'Cheers' by Jayne Anne Phillips
'Liverpool Disappears for a Billionth of a Second' by Paul Farley
'Come and Go' by Samuel Beckett
Click through for videos of them being performed or read. I was really excited to receive this small pre-brief, if you like, and we were to respond to them in any way we liked, whether that be analytical writing, an image, a collection of objects, photographs, etc. I found this a really interesting way to show what we can do, and I think for our class, will show a lot about the person who makes the work.
This is going to be a long, hearty blogpost, so if you're just looking for pictures...this is perhaps not the best post!
'Cheers' is the perfect piece of text for me, as it is just chock full of colour and texture, and just oozes this time and place that I adore. It absolutely screamed collage, but as collage is most definitely not my forte, I did it my way and decided to make a surface pattern. Certain aspects of the text really appealed to me, and I wanted to portray objects and environment. The words, 'Beatiful Bounty' and 'Lord, you do look pretty' really stuck out to me. As a textiles lover, and as this piece was about sewing and dressmaking, I decided to stitch the words onto fabric, and scan them in.
The surface pattern itself needs a little work, but with the time restraints I couldn't afford to get too worked up about it! However, it does give it a little reference to a time period perhaps, and where this piece of text is describing.

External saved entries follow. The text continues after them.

(* ===== verification/LlamaModel.v ===== *)
(** * LlamaModel: the managed llama.cpp model (Engine/Llama/LlamaLanguageModel.cs)

    [GenerateAsync] runs the native [dni_llama_generate] on a task of its own; the native side calls [OnPiece]
    once per text piece, which finds the writer of the call's bounded channel in the table [Writers] and tries
    to write; the async iterator reads the channel and, when it is completed, awaits the task.  One call is a
    step relation over the task ([Native]), the iterator together with its consumer ([Reader]) and the outside
    ([Client]: cancellation, and the handle being freed, by [EngineHost.Reset] or by the probe that loaded it).
    Nothing in the model keeps the handle alive for the call, so it may be freed at any moment: a session is
    awaited before [Reset], an answer of a socket server or of the broker is not.

    The native call is what the shim's header promises: some pieces, then a return code, or an exception of
    the marshaller.  It takes no cancellation token, so it always runs to its end. *)

From S2P Require Import Prelude Liveness Utf8.
#[local] Set Warnings "-clear-no-such-hyp".

(** A C# string, as UTF-16 code units; the bytes behind a [byte*], [None] for a null pointer. *)
Definition text := list Z.
Definition piece := option (list Z).

Inductive outcome := Returns (rc : Z) | Raises.

(** The [Task.Run] task: not started; inside the native call, with the pieces it will still emit; past
    [TryComplete] in the finally block; and the three final states of a task. *)
Inductive task_state := Queued | Running (rest : list piece) | Unwinding | RanToCompletion | TaskFaulted | TaskCanceled.

(** The iterator: in [WaitToReadAsync]; taking items or suspended at [yield return]; at [await task]; and how
    it ended: normally, with the task's exception, cancelled, or disposed by a consumer that left its
    [await foreach]. *)
Inductive reader_state := Waiting | Taking | AwaitTask | Ended | ReaderFaulted | ReaderCanceled | ReaderDisposed.

#[export] Instance reader_state_eq_dec : EqDecision reader_state.
Proof. solve_decision. Defined.
#[export] Instance task_state_eq_dec : EqDecision task_state.
Proof. solve_decision. Defined.

Definition piece_capacity : nat := 256.

Record generation := Generation {
  g_task : task_state;
  g_writers : bool;           (* Writers[key] is present *)
  g_chan : list text;
  g_closed : bool;
  g_reader : reader_state;
  g_out : list text;          (* what the iterator has yielded *)
  g_dropped : list text;      (* texts whose TryWrite answered false *)
  g_cancel : bool;            (* the token passed to GenerateAsync *)
  g_freed : bool              (* dni_llama_free was called on the handle *) }.

(** [writer.TryWrite(s)]: false when the channel is full or completed. *)
Definition TryWrite (s : text) (g : generation) : generation :=
  if negb (g_closed g) && bool_decide (length (g_chan g) < piece_capacity)
  then Generation (g_task g) (g_writers g) (g_chan g ++ [s]) (g_closed g) (g_reader g) (g_out g) (g_dropped g)
         (g_cancel g) (g_freed g)
  else Generation (g_task g) (g_writers g) (g_chan g) (g_closed g) (g_reader g) (g_out g) (g_dropped g ++ [s])
         (g_cancel g) (g_freed g).

Definition OnPiece (p : piece) (g : generation) : generation :=
  match p with
  | None => g
  | Some bytes =>
      if g_writers g then
        match GetString bytes with
        | [] => g
        | s => TryWrite s g
        end
      else g
  end.

Definition set_task (t : task_state) (g : generation) : generation :=
  Generation t (g_writers g) (g_chan g) (g_closed g) (g_reader g) (g_out g) (g_dropped g) (g_cancel g) (g_freed g).
Definition set_reader (r : reader_state) (g : generation) : generation :=
  Generation (g_task g) (g_writers g) (g_chan g) (g_closed g) r (g_out g) (g_dropped g) (g_cancel g) (g_freed g).

Inductive role := Native | Reader | Client.
#[export] Instance role_eq_dec : EqDecision role.
Proof. solve_decision. Defined.
(* ===== verification/Json.v ===== *)
(** * Json: the JSON the engine writes by hand and reads back

    [JsonString] (raw HTTP server) and [JsonStringLiteral] (router) escape a C# string by hand, because the
    reflection serializer is not available ahead of time.  What they write is read by [JsonDocument.Parse] of
    the standard library, modelled here as a strict RFC 8259 reader over UTF-16 code units: no comments, no
    trailing commas, at most 64 levels, the whole input one value.  Strings stay raw until they are asked for
    ([GetString]), which throws on an escaped surrogate without its partner; objects keep their members in
    order, and a lookup finds the last one of a name. *)

From S2P Require Import Prelude Utf8.
From Stdlib Require Import Ascii.
Local Open Scope Z_scope.
#[local] Set Warnings "-clear-no-such-hyp,-register-all".

Definition text := list Z.

(** An ASCII literal as code units. *)
Definition lit (s : string) : text := map (fun a => Z.of_N (N_of_ascii a)) (String.list_ascii_of_string s).

(** ** Writing a string (Exports.HttpRaw.cs, DeterministicRouter.cs) *)

Definition hex_digit (n : Z) : Z := if n <? 10 then 48 + n else 87 + n.

(** [((int)c).ToString("x4")] *)
Definition x4 (c : Z) : text :=
  [hex_digit (c / 4096); hex_digit ((c / 256) mod 16); hex_digit ((c / 16) mod 16); hex_digit (c mod 16)].

Definition escape_char (c : Z) : text :=
  if c =? 34 then [92; 34]
  else if c =? 92 then [92; 92]
  else if c =? 10 then [92; 110]
  else if c =? 13 then [92; 114]
  else if c =? 9 then [92; 116]
  else if c <? 0x20 then [92; 117] ++ x4 c
  else [c].

Definition JsonString (value : text) : text := [34] ++ concat (map escape_char value) ++ [34].

(** ** Reading *)

Inductive json :=
| JNull
| JBool (b : bool)
| JNumber (raw : text)
| JString (raw : text)
| JArray (elements : list json)
| JObject (members : list (text * (text * json))).   (* raw name, raw value, value *)

Inductive parsed (A : Type) := Parsed (a : A) (rest : text) | Malformed | OutOfFuel.
Arguments Parsed {A}. Arguments Malformed {A}. Arguments OutOfFuel {A}.

Definition is_ws (c : Z) : bool := (c =? 32) || (c =? 9) || (c =? 10) || (c =? 13).
Fixpoint skip_ws (s : text) : text :=
  match s with c :: r => if is_ws c then skip_ws r else s | [] => [] end.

'Liverpool Disappears for a Billionth of a Second' was more of a struggle, and I don't think I truly understood what it meant until I talked to Hannah about it after doing this piece. In hindsight though, I think that it demonstrates the poem pretty well, and it turned out to be the one that I am most happy with, and I feel like I put my old skills in GCSE graphics to apply to what I'm doing now. I would love to make this into a print, and could perhaps develop into a series of prints depicting all the different scenes that he describes.
'Come and Go' was by far the hardest to convey, as it is a really physical piece of work (of course, as all theatre is), and yet we had to respond in a way that wasn't just... performing the play itself. The pattern and character of the piece was so specific, that I found this one very difficult to do. I ended up using photography, and trying to capture the anonymous woman, and mostly I wanted to play with lighting. Photography is very much a recent love, and although I have done many photoshoots for various projects, this is the first where I have experimented with the technicalities of it. Part of me wishes I could have used film, but with time constraints, this would probably have not been so successful. This certainly can go somewhere, as a photographic series, or turned to drawing, but we'll see how it pans out!